Updated: Aug 3
Once a while we all need a quick and easy meal. My family could live on pasta if I would let them! So I'm always on a search for easy and kid-friendly recipes. Pasta is very versatile ingredient - you can do so many things with it. Using it gives me the opportunity to sneak some good stuff into iconic comfort food.
I'll admit that we are not a gluten-free family, but once a while, I do substitute regular wheat past for one made with veggies, or bean-based. Please, see this post for gluten free and vegan mac and cheese. It's a fun and healthy twist, so why not?
Today I'm offering you a simple recipe that can satisfy your picky child and please any adult. It's super easy, and has a ton of flavor. More importantly, just like most Italian foods, it is even better the next day!
Maybe you're asking, "Isn't real pasta bad for you?"
I know. I hear you! These days many of you associates the habits of eating pasta as something bad. Well, let's talk about it for a second.
Have you ever heard about the Blue Zone people or Mediterranean diet? As is well documented, Sicilian people are one of the longest living humans today. Pasta has been a traditional part of the Mediterranean Diet, which has been shown to help prevent the development of cardiovascular disease, breast cancer, depression, colorectal cancer, diabetes, obesity, asthma, etc. For much more detailed article on this topic, please read this study.
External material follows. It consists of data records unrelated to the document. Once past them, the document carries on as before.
(** ** The five tabs *)

(** Each tab is the body of its [if <button>:] block.  Spinners and the
    input widgets only frame it and are left out; what the block shows
    ([st.warning], [st.subheader], [st.code], ...) is kept, in order. *)

Definition MEMO : str := [0x1F4DD].
Definition CHECK_MARK : str := [0x2705].
Definition CROSS_MARK : str := [0x274C].
Definition BRAIN : str := [0x1F9E0].
Definition SPEAKING_HEAD : str := [0x1F5E3; 0xFE0F].
Definition SPEECH_BALLOON : str := [0x1F4AC].

(** [st.session_state.history.append({...})], the time read when the
    entry is built. *)
Definition record_history (mode prompt filename path : str) : M unit :=
  do d <- datetime_now;
  history_append
    {| History.mode := mode; History.prompt := prompt;
       History.filename := filename; History.path := path;
       History.time := Datetime.strftime_iso d |}.

Definition build_messages (prompt : str) : list message :=
  [ system (lit "You are a helpful software engineer. Return only runnable code unless asked otherwise.");
    user prompt ].

Definition tab_build (prompt filename : str) (generate : bool) : M unit :=
  if generate then
    if negb (Py.truthy (Py.strip prompt)) then
      exec st (st_warning (lit "Please describe what to build."));
      st_stop
    else
      do code <- ask_model (build_messages prompt) (2 # 10);
      exec st (st_subheader (MEMO ++ lit " Generated code"));
      exec st (st_code code (lit "python"));
      try_except
        (do path <- save_text code filename;
         exec st (st_success (CHECK_MARK ++ lit " Code saved to " ++ path));
         exec st (st_download_button (lit "Download code file") code
                    (os_path.basename path));
         record_history (lit "Build Code") prompt filename path)
        (fun e => st (st_error (CROSS_MARK ++ lit " Failed to save file: " ++ e)))
  else ret tt.

Definition modify_messages (base_code change_request : str) : list message :=
  [ system (lit "You are a senior software engineer. Transform the provided code according to the request. Return only the full updated code.");
    user (lit "Original code:" ++ nl ++ nl ++ base_code ++ nl ++ nl
          ++ lit "Change request:" ++ nl ++ change_request) ].

Definition tab_modify (base_code change_request filename2 : str)
    (apply_changes : bool) : M unit :=
  if apply_changes then
    if negb (Py.truthy (Py.strip base_code)) then
      exec st (st_warning (lit "Please paste the code to modify."));
      st_stop
    else if negb (Py.truthy (Py.strip change_request)) then
      exec st (st_warning (lit "Please describe the changes you want."));
      st_stop
    else
      do updated <- ask_model (modify_messages base_code change_request) (2 # 10);
      exec st (st_subheader (MEMO ++ lit " Updated code"));
      exec st (st_code updated (lit "python"));
      try_except
        (do path <- save_text updated filename2;
         exec st (st_success (CHECK_MARK ++ lit " Updated code saved to " ++ path));
         exec st (st_download_button (lit "Download updated file") updated
                    (os_path.basename path));
         record_history (lit "Modify Code") change_request filename2 path)
        (fun e => st (st_error (CROSS_MARK ++ lit " Failed to save file: " ++ e)))
  else ret tt.

Definition edit_messages (content edit_request : str) : list message :=
  [ system (lit "You are a precise editor. Apply the requested changes faithfully. Return only the edited content.");
    user (lit "Content:" ++ nl ++ nl ++ content ++ nl ++ nl
          ++ lit "Edit request:" ++ nl ++ edit_request) ].

Definition tab_edit (content edit_request filename3 : str)
    (apply_edit : bool) : M unit :=
  if apply_edit then
    if negb (Py.truthy (Py.strip content)) then
      exec st (st_warning (lit "Please paste the content to edit."));
      st_stop
    else if negb (Py.truthy (Py.strip edit_request)) then
      exec st (st_warning (lit "Please describe the edit you want."));
      st_stop
    else
      do edited <- ask_model (edit_messages content edit_request) (2 # 10);
      exec st (st_subheader (MEMO ++ lit " Edited content"));
      exec st (st_code edited (lit "text"));
      try_except
        (do path <- save_text edited filename3;
         exec st (st_success (CHECK_MARK ++ lit " Edited content saved to " ++ path));
         exec st (st_download_button (lit "Download edited content") edited
                    (os_path.basename path));
         record_history (lit "Edit Anything") edit_request filename3 path)
        (fun e => st (st_error (CROSS_MARK ++ lit " Failed to save edited content: " ++ e)))
  else ret tt.

Definition ask_messages (question : str) : list message :=
  [ system (lit "You are a helpful, factual assistant. Provide clear, concise answers. If a calculation depends on live data, explain the method and give an approximate answer.");
    user question ].

Definition tab_ask (question filename4 : str) (ask_button : bool) : M unit :=
  if ask_button then
    if negb (Py.truthy (Py.strip question)) then
      exec st (st_warning (lit "Please enter your question."));
      st_stop
    else
      do answer <- ask_model (ask_messages question) (0 # 1);
      exec st (st_subheader (BRAIN ++ lit " Answer"));
      exec st (st_write answer);
      if Py.truthy (Py.strip filename4) then
        try_except
          (do path <- save_text answer filename4;
           exec st (st_success (CHECK_MARK ++ lit " Answer saved to " ++ path));
           exec st (st_download_button (lit "Download answer") answer
                      (os_path.basename path));
           record_history (lit "Ask Anything") question filename4 path)
          (fun e => st (st_error (CROSS_MARK ++ lit " Failed to save answer: " ++ e)))
      else ret tt
  else ret tt.

(** [client.audio.transcriptions.create(model="whisper-1", file=audio).text] *)
Definition create_transcription (audio : bytes) : M str :=
  exec emit (TranscriptionRequest (lit "whisper-1") audio);
  do r <- ask (fun e => audio_transcriptions_create e audio);
  match r with
  | Returns text => ret text
  | Fails msg => raise msg
  end.

Definition voice_messages (transcript : str) : list message :=
  [ system (lit "You are a helpful assistant. Respond clearly and concisely to the user's transcribed voice request.");
    user transcript ].

(** The temporary copy of an upload named [name]. *)
Definition temp_path_of (dir name : str) : str :=
  os_path.join dir (lit "temp_" ++ name).

(** [f"Transcript:\n{transcript}\n\nResponse:\n{reply}"] *)
Definition combined_text (transcript reply : str) : str :=
  lit "Transcript:" ++ nl ++ transcript ++ nl ++ nl
  ++ lit "Response:" ++ nl ++ reply.

(** An upload is its name and its bytes; [None] when nothing was chosen. *)
Definition tab_voice (audio_file : option (str * bytes)) (filename5 : str)
    (process_audio : bool) : M unit :=
  if process_audio then
    match audio_file with
    | None =>
        exec st (st_warning (lit "Please upload an audio file."));
        st_stop
    | Some (name, data) =>
        try_except
          (do dir <- ask PROJECTS_DIR;
           let temp_path := temp_path_of dir name in
           exec write_file temp_path (Some data);
           do audio <- read_file temp_path;
           do text <- create_transcription audio;
           let transcript := Py.strip text in
           exec st (st_subheader (SPEAKING_HEAD ++ lit " Transcript"));
           exec st (st_write transcript);
           do reply <- ask_model (voice_messages transcript) (2 # 10);
           exec st (st_subheader (SPEECH_BALLOON ++ lit " Response"));
           exec st (st_write reply);
           let combined := combined_text transcript reply in
           do path <- save_text combined filename5;
           exec st (st_success (CHECK_MARK ++ lit " Transcript & response saved to " ++ path));
           exec st (st_download_button (lit "Download transcript & response")
                      combined (os_path.basename path));
           exec record_history (lit "Voice") transcript filename5 path;
           try_except (os_remove temp_path) (fun _ => ret tt))
          (fun e => st (st_error (CROSS_MARK ++ lit " Voice processing failed: " ++ e)))
    end
  else ret tt.

(** *** One press of a primary button *)

Inductive submission :=
| Build (prompt filename : str)
| Modify (base_code change_request filename2 : str)
| Edit (content edit_request filename3 : str)
| Ask (question filename4 : str)
| Voice (audio_file : option (str * bytes)) (filename5 : str).

Definition run (s : submission) : M unit :=
  match s with
  | Build prompt filename => tab_build prompt filename true
  | Modify base_code change_request filename2 =>
      tab_modify base_code change_request filename2 true
  | Edit content edit_request filename3 =>
      tab_edit content edit_request filename3 true
  | Ask question filename4 => tab_ask question filename4 true
  | Voice audio_file filename5 => tab_voice audio_file filename5 true
  end.

(** ** Vocabulary of the claims *)

(** An input the validation refuses: [not s.strip()]. *)
Definition blank (s : str) : bool := negb (Py.truthy (Py.strip s)).

(** [str(e)] of the exception raised inside the [try] of [ask_model], if
    any: the remote call fails, or the response has no choice, or its first
    choice has a null content. *)
Definition completion_failure (r : reply (list (option str))) : option str :=
  match r with
  | Fails msg => Some msg
  | Returns [] => Some IndexError
  | Returns (None :: _) => Some AttributeError
  | Returns (Some _ :: _) => None
  end.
When it's comes to the food, I find myself disagreeing with the idea that new modern ways to eat is good and criticized the old fashioned way. Many new diets are putting down gluten like some kind of a new devil of the 21 century. But if you are not allergic to it, there is no reason to avoid this kind of protein. Others alternatives to regular pasta often have way less nutrition. They have less protein and more carbs due to the starches added to bind the grain or bean. Like tapioca flour, potato etc.
The key is all about finding a balance, e.g. getting diversity of veggies to go with it, quantity of portion, quality of ingredients, and method of prepetition.
What do I like about this dish?
Here are some reasons why I love this dish:
- Besides from it being very yummy, it is very nutrition!
- Leftovers of pasta are even better!
- Super easy to make and quick too!
- Just a few ingredients needed!
- Beautiful color of green spinach makes me smile!
- The garlic is provides a ton of flavor but not overpowering!
- Makes picky eaters have their veggies intake in one service of pasta! It's all about spinach!
Spinach is considered to be one of the world’s healthiest foods, with researchers identifying more than a 12 different types of antioxidants alone, not to mention all of its other vitamins and minerals. Spinach has powerful anti-inflammatory and antioxidant abilities, and if you combine that with its very low amount of calories, it is easily one of the most nutrient-rich foods in existence.
What does the pasta taste like?
This super green pasta tastes just like garlic pesto, if you ever had pesto from garlic greens, then you know exactly what taste like it. And who doesn't like a garlic?
Even though this recipe needs a great amount of garlic, I hardly recommend you not use any preserved garlic. Fresh is the best!!!
Can I substitute spinach?
Yes, absolutely, feel free to use any greens you have on hands or combination of all.
All greens are good in this recipe. It is always fun to play around.
Let's do it...
Prep time: 5 minutes
Cooking time: 10 minutes
Total time: 15 minutes
Autor: Inna of innichkachef.com
Serves: 4 people
8 oz. dried spaghetti ( In the video I used whole wheat)
3-4 cloves of garlic
8 oz. baby spinach
1/2 cup chopped parsley (with stems is ok)
1 cup freshy graded parmesan cheese
1 oz. goat cheese
3 Table spoons extra virgin olive oil
1/2 cup of starchy water (from boiling pasta)
salt and black pepper to the taste
olive oil (for the garnish)
1. Cook the pasta in a pan of boiling, salted water, and according to the package instructions. I like al dente best as it provides more nutritional value and al dente pasta is actually lower on the glycemic index than overcooked pasta.
2. Drain the pasta, reserving a 1/2 cup of starchy water.
2. Meanwhile, peel the garlic and add to a blender, then add parsley, spinach, black pepper, salt, olive oil, and the reserved water.
3. Blend all together, stop and scrape once a while, until the sauce super-smooth.
4. Place pasta into the pan along with green sauce, parmesan cheese.
5. With tongs, mix all together and adjust consistency with reserved water, drizzle with some olive oil.
6. Divide pasta between your plates. Dot over the goat cheese, drizzle with a tiny bit of extra olive oil, and tuck right in.